Степка держался уверенно. Встречаясь глазами с знакомыми лицами, он усмехался, и когда судья, одергивая свой пестрый галстучек, приступил к допросу, Степка лениво и нехотя стал отвечать, презрительно улыбаясь.
Тысячная масса напряженно ловила каждое слово, и всякий раз, когда виляющий Степка пытался ускользнуть, она приходила в движение, и тогда в глухой шум толпы врезался тонкий беспомощный звон колокольчика.
Рябов сидел, отвернувшись к колонне, потемневший и сумрачный, стараясь глядеть в землю, под ноги, но со всех сторон его настигали сотни глаз, и он беспокойно ерзал на скамье.
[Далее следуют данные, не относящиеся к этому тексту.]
(** Garbling never fails on a well-formed engine with enough randomness. *)
Lemma garble_total c e rs key pool :
  newEngine c = Ok e -> engine_ok e = true -> length key = 16%nat -> pool_ok e pool ->
  is_bytes rs -> (random_size <= length rs)%nat ->
  exists g s pool', garble e (Some rs) key pool = (Ok (g, s), Some (drop random_size rs), pool')
    /\ pool_ok e pool' /\ garbling_correct e key g.
Proof.
  intros Hnew Hok Hkey Hpool Hbytes Hrs.
  destruct (engine_ok_inv _ Hok) as (Hn & Htc & Hgates).
  destruct (newEngine_numbered _ _ Hnew Htc) as (total & Etc & Hnum).
  destruct (pool_get_ok e pool Hpool) as [Hs Hp].
  unfold garble, newFixedAES. rewrite aes_NewCipher_16 by done.
  destruct (pool_get e pool) as [sc pool']. cbn [fst snd] in *. rewrite Hs.
  replace (length (s_random (new_scratch e))) with random_size
    by (unfold new_scratch, zeros; cbn [s_random]; by rewrite length_replicate).
  rewrite ReadFull_enough by done.
  set (random := take random_size rs). set (n := Z.to_nat (numWires e)).
  assert (Hrb : is_bytes random) by (by apply Forall_take).
  assert (Hrl : length random = random_size) by (apply length_take_le; lia).
  set (r := withPermutationBit true _).
  assert (Hl16 : label_ok (labelFromBytes (slice random 0 16))).
  { apply labelFromBytes_ok; [|by apply slice_forall].
    rewrite length_slice; [done|lia|rewrite Hrl; unfold random_size; lia]. }
  assert (Hr : offset_ok r) by (split; [by apply withPermutationBit_ok|by apply permutationBit_with]).
  destruct (garble_inputs_spec r random (2 * InputBits) 0 16 (s_wires (new_scratch e)))
    as (ws & -> & Lws & Hws & _); [apply Hr|done|rewrite Hrl; unfold random_size; lia| |].
  { cbn [s_wires new_scratch]. rewrite length_replicate. lia. }
  cbn [mbind res_bind].
  destruct (garbled_run_correct e key r total ws (s_tables (new_scratch e)))
    as (st & -> & Hcorrect); try done.
  - cbn [s_wires new_scratch] in Lws. by rewrite length_replicate in Lws.
  - unfold new_scratch. cbn [s_tables]. rewrite length_replicate. lia.
  - intros i Hi. apply Hws. lia.
  - cbn [mbind res_bind]. eexists _, _, _. split_and!; done.
Qed.

End GarbleEvaluate.

(** ** Bit packing is a bijection between bit vectors and byte strings *)

(** Bit [m] of a byte string, least significant bit of each byte first. *)
Definition bit_at (d : bytes) (m : nat) : bool :=
  Z.testbit (default 0 (d !! (m / 8)%nat)) (Z.of_nat (m mod 8)).

Lemma length_bytesToBits data : length (bytesToBits data) = (8 * length data)%nat.
Proof.
  unfold bytesToBits. induction data as [|b data IH]; [done|].
  cbn [map concat length]. rewrite length_app, IH. unfold byte_bits.
  rewrite length_map, length_seqZ. lia.
Qed.

Lemma lookup_byte_bits b j :
  (j < 8)%nat -> byte_bits b !! j = Some (Z.testbit b (Z.of_nat j)).
Proof.
  intros Hj. unfold byte_bits. change (map ?f ?l) with (f <$> l).
  rewrite list_lookup_fmap, lookup_seqZ_lt by lia. done.
Qed.

Lemma lookup_bytesToBits data m :
  (m < 8 * length data)%nat -> bytesToBits data !! m = Some (bit_at data m).
Proof.
  revert m. induction data as [|b data IH]; intros m Hm; cbn [length] in Hm; [lia|].
  unfold bytesToBits, bit_at. cbn [map concat].
  assert (L : length (byte_bits b) = 8%nat)
    by (unfold byte_bits; by rewrite length_map, length_seqZ).
  destruct (decide (m < 8)%nat) as [Hlt|Hge].
  - rewrite lookup_app_l by lia. rewrite lookup_byte_bits by done.
    by rewrite Nat.div_small, Nat.mod_small by done.
  - rewrite lookup_app_r by lia. rewrite L. fold (bytesToBits data). rewrite IH by lia.
    unfold bit_at. replace (m / 8)%nat with (S ((m - 8) / 8)).
    + replace ((m - 8) mod 8)%nat with (m mod 8)%nat; [done|].
      replace m with ((m - 8) + 1 * 8)%nat at 1 by lia. by rewrite Nat.Div0.mod_add.
    + replace m with ((m - 8) + 1 * 8)%nat at 2 by lia. rewrite Nat.div_add by lia. lia.
Qed.
(** From the garbler's first message on, every step succeeds and both parties
    hold the bytes of the plain circuit's output. *)
Lemma online_rest c e gIn eIn sots rots start p gs epool :
  compiled = Ok c -> newEngine (Some c) = Ok e -> engine_ok e = true -> epool_ok e epool ->
  length gIn = 80%nat -> length eIn = 80%nat -> length sots = InputBits ->
  validateSenderOTIndices sots start = Ok () -> correlated sots rots ->
  garbler_ready e gIn sots start p gs ->
  exists es cs masks gs1 cmac labels,
    EvaluatorPrepare (Some p) eIn rots = Ok (es, cs) /\
    ApplyCorrections (Some gs) cs = (Some gs1, Ok masks) /\
    snd (fst (EvaluatorOnline compiled (Some es) masks epool)) = Ok (mkOnlineResult cmac labels) /\
    snd (VerifyOutput (Some gs1) labels) = Ok cmac /\
    bytesToBits cmac = plain_outputs e (bytesToBits gIn ++ bytesToBits eIn) /\
    is_bytes cmac /\ length cmac = 16%nat.
Proof.
  intros Hcomp Hnew Hok Hep Lg Le Ls Hval Hc Hready.
  destruct (EvaluatorOnline_correct c e gIn eIn sots rots start p gs epool (pSessionID p))
    as (cmac & labels & r & HE & Hr & Hcar & Lout & Hbits & Hcb & Lc); [done..|].
  destruct Hready as (g & Hg & _ & Egi & Eew & _ & _ & Eot & Hcor & Hver & Est).
  pose proof Hg as (Lw & _). pose proof (engine_ok_inv _ Hok) as (Hn & _).
  pose proof (Forall2_length _ _ _ Hc) as Lr.
  assert (Lgb : length (bytesToBits gIn) = InputBits) by (rewrite length_bytesToBits, Lg; done).
  assert (Leb : length (bytesToBits eIn) = InputBits) by (rewrite length_bytesToBits, Le; done).
  assert (Lev : length (evaluatorWires gs) = InputBits) by (rewrite Eew, length_slice; lia).
  do 3 eexists. exists (mkGarblerSession (gSessionID gs) [] [] (outputWires gs) true false).
  exists cmac, labels. split.
  { unfold EvaluatorPrepare. rewrite <- Lr, Ls, Nat.eqb_refl, Egi, length_zip_with, Lgb, Lw.
    rewrite (Nat.min_l InputBits) by lia. rewrite Nat.eqb_refl, Est.
    by rewrite (correlated_validate sots) by done. }
  split.
  { unfold ApplyCorrections. rewrite length_zip_with, <- Lr, Leb, Nat.min_l, Hcor, Hver, Lev, Eot by lia.
    by rewrite Ls, Nat.eqb_refl. }
  split; [exact HE|]. split; [|done].
  destruct Hcar as (L1 & L2 & Hcar). unfold VerifyOutput. cbn [corrected verified outputWires negb].
  rewrite L2, L1, Lout, Nat.eqb_refl. cbn [negb orb snd].
  rewrite (match_labels_spec r _ _ (plain_outputs e (bytesToBits gIn ++ bytesToBits eIn))) by done.
  cbn [mbind res_bind]. rewrite <- Hbits. rewrite <- Lc. by apply bitsToBytes_bytesToBits.
Qed.

(** An honest run: both parties obtain the output of the plain circuit. *)
Lemma run_oprf_correct c e rs gIn eIn sots rots start pool epool :
  compiled = Ok c -> newEngine (Some c) = Ok e -> engine_ok e = true ->
  pool_ok e pool -> epool_ok e epool ->
  is_bytes rs -> (24 + random_size <= length rs)%nat ->
  length gIn = 80%nat -> length eIn = 80%nat -> length sots = InputBits ->
  validateSenderOTIndices sots start = Ok () -> correlated sots rots ->
  exists cmac, run_oprf rs gIn eIn sots rots start pool epool = Ok (cmac, cmac) /\
    bytesToBits cmac = plain_outputs e (bytesToBits gIn ++ bytesToBits eIn) /\
    is_bytes cmac /\ length cmac = 16%nat.
Proof.
  intros Hcomp Hnew Hok Hp Hep Hrs Lrs Lg Le Ls Hval Hc.
  destruct (GarblerOnline_ready c e rs gIn sots start pool)
    as (p & gs & rng' & pool' & E & _ & Hready); [done..|].
  destruct (online_rest c e gIn eIn sots rots start p gs epool)
    as (es & cs & masks & gs1 & cmac & labels & E1 & E2 & E3 & E4 & Hrest); [done..|].
  exists cmac. split; [|done]. unfold run_oprf. rewrite E. cbn [fst mbind res_bind].
  rewrite E1. cbn [mbind res_bind]. rewrite E2. cbn [mbind res_bind]. rewrite E3.
  cbn [mbind res_bind OutputLabels CMACOutput]. by rewrite E4.
Qed.

End Protocol.

(** ** What the garbler accepts *)

(** when the garbler accepts output labels, every one of them is a label it
    issued for that output wire, the bytes it returns are exactly the bits those
    labels stand for, and the session can never verify again. *)
Theorem verified_output_sound s labels s' out :
  VerifyOutput (Some s) labels = (Some s', Ok out) ->
  corrected s = true /\ length labels = OutputBits /\ length out = 16%nat /\
  Forall2 (fun '(l, w) b => l = label_of w b) (zip labels (outputWires s)) (bytesToBits out) /\
  forall labels', is_ok (snd (VerifyOutput (Some s') labels')) = false.
Proof.
  unfold VerifyOutput at 1. destruct (corrected s) eqn:Ec; cbn [negb]; [|done].
  destruct (verified s); [done|].
  destruct (Nat.eqb_spec (length labels) OutputBits) as [L1|]; cbn [negb orb]; [|done].
  destruct (Nat.eqb_spec (length (outputWires s)) OutputBits) as [L2|]; cbn [negb]; [|done].
  destruct (match_labels labels (outputWires s)) as [bits| |] eqn:Em; [|done..].
  apply match_labels_sound in Em; [|congruence]. cbn [mbind res_bind]. intros E.
  pose proof (Forall2_length _ _ _ Em) as Lb. rewrite length_zip_with, L1, L2, Nat.min_id in Lb.
  destruct (bitsToBytes_spec bits 16) as (d & Ed & Ld & _ & Eb); [rewrite <- Lb; reflexivity|].
  rewrite Ed in E. injection E as <- <-. rewrite Eb. split_and!; try done.
Qed.

(** A garbler session whose outputs all have the labels 0 and 1. *)
Definition plain_wire : wire := mkWire label_zero (mkLabel 0 1).
Definition plain_session : GarblerSession :=
  mkGarblerSession 7 [] [] (replicate OutputBits plain_wire) true false.

Lemma verified_output_sound_witness :
  exists s' out, VerifyOutput (Some plain_session) (replicate OutputBits (mkLabel 0 1)) = (Some s', Ok out) /\
    out = replicate 16 255 /\
    Forall2 (fun '(l, w) b => l = label_of w b)
      (zip (replicate OutputBits (mkLabel 0 1)) (outputWires plain_session)) (bytesToBits out).
Proof.
  eexists _, _. split; [vm_compute; reflexivity|]. split; [reflexivity|].
  eapply (verified_output_sound plain_session (replicate OutputBits (mkLabel 0 1))). vm_compute. reflexivity.
Defined.

(** whatever calls are made on a garbler session, in any order and with any
    arguments, at most one of them releases masked labels and at most one returns
    a verified output, so the two labels of an input wire are never both
    revealed by answering two correction requests. *)
Theorem garbler_session_single_use s ops :
  (count is_masks (garbler_trace s ops) <= 1)%nat /\ (count is_output (garbler_trace s ops) <= 1)%nat /\
  count is_masks (garbler_trace (default s (garblerSession_Destroy (Some s))) ops) = 0%nat /\
  count is_output (garbler_trace (default s (garblerSession_Destroy (Some s))) ops) = 0%nat.
Proof.
  destruct (garbler_trace_counts ops s) as [H1 H2].
  destruct (garbler_trace_counts ops (default s (garblerSession_Destroy (Some s)))) as [H3 H4].
  cbn [corrected verified from_option id garblerSession_Destroy] in *.
  destruct (corrected s), (verified s); split_and!; lia.
Qed.

(** ** The evaluator's session *)

(** an evaluator session evaluates at most once: a call with the right number
    of masks consumes the payload, the input bits and the OTs of the session
    whether or not it succeeds, and every later call fails and changes nothing;
    a call with the wrong number of masks is rejected without consuming them. *)
Theorem evaluator_session_single_use `{BlockCipher} compiled s masks masks' pool pool' :
  evaluated s = false -> length masks = InputBits -> length masks' = InputBits ->
  let s1 := fst (fst (EvaluatorOnline compiled (Some s) masks pool)) in
  s1 = Some (evaluated_session s) /\
  EvaluatorOnline compiled s1 masks' pool' = (s1, Err "mpc: evaluator session already used", pool') /\
  forall short, length short <> InputBits ->
    EvaluatorOnline compiled (Some s) short pool = (Some s, Err "mpc: need OT masks", pool).
Proof.
  intros He Lm Lm' s1.
  assert (E1 : s1 = Some (evaluated_session s)).
  { unfold s1, EvaluatorOnline. rewrite Lm, Nat.eqb_refl, He. cbn [negb].
    destruct (payload s); [|done]. destruct (length (eOts s) =? InputBits)%nat; cbn [negb]; [|done].
    destruct (defaultEngine compiled); [|done..]. by destruct (evalPool_get a pool). }
  split; [done|]. rewrite E1. split.
  - unfold EvaluatorOnline. rewrite Lm', Nat.eqb_refl. done.
  - intros short Hs. unfold EvaluatorOnline. by rewrite (proj2 (Nat.eqb_neq _ _) Hs).
Qed.

Lemma evaluator_session_single_use_witness :
  let s := mkEvaluatorSession 1 None [] [] false in
  let masks := replicate InputBits (mkOTMask label_zero label_zero) in
  let s1 := fst (fst (@EvaluatorOnline const_cipher (Err "no circuit") (Some s) masks [])) in
  s1 = Some (evaluated_session s).
Proof.
  apply (@evaluator_session_single_use const_cipher (Err "no circuit")
           (mkEvaluatorSession 1 None [] [] false)
           (replicate InputBits (mkOTMask label_zero label_zero))
           (replicate InputBits (mkOTMask label_zero label_zero)) [] []).
  - reflexivity.
  - apply length_replicate.
  - apply length_replicate.
Defined.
Горячкин волновался больше всех. Шевеля губами, он произносил про себя начало своей речи. Но слова исчезали, рассыпаясь, как песок. Храбрость его пропала. Он старался вспомнить разговор с Борькой, цеплялся за отдельные возникшие в памяти мысли. Метались отрывки фраз, Горячкин лихорадочно ловил их.
«…Промфинплан… первое дело… Пролетарский суд должон разобраться… Раздельная формовка, действительно… Пятилетка без горшков немыслима…»
Неожиданно он увидел в толпе веселую борькину рожицу, и ему стало стыдно за свое малодушие.
«…Я ему сейчас сказану… Ишь, желторотый!»
Горячкину вдруг кинулся в глаза прежний, давно, казалось, умерший цех. Вот под окном десятилетним мальчиком он впервые начал свою заводскую жизнь. Через весь цех таскал он на весы отлитые горшки и снова переносил их обратно: «тяжелы, сдай так, чтоб средний вес вышел». Вон там, на завороте, ему накостылял шею мастер, и он плакал черными слезами.
И, когда Горячкину дали слово, он обо всем этом и рассказал.
— Вместе, чай, с Парфенычем… с Рябовым, извините, тут свою жизнь провели. И он понимать должон… Он все ж-таки горя хлебнул. Ну, а этот, — он ткнул пальцем в сторону Степки, — этот потерял совесть. Фальшивый человек он. Он как чугун заливал Анохе? Да ты што глаза свои прячешь бесстыжие?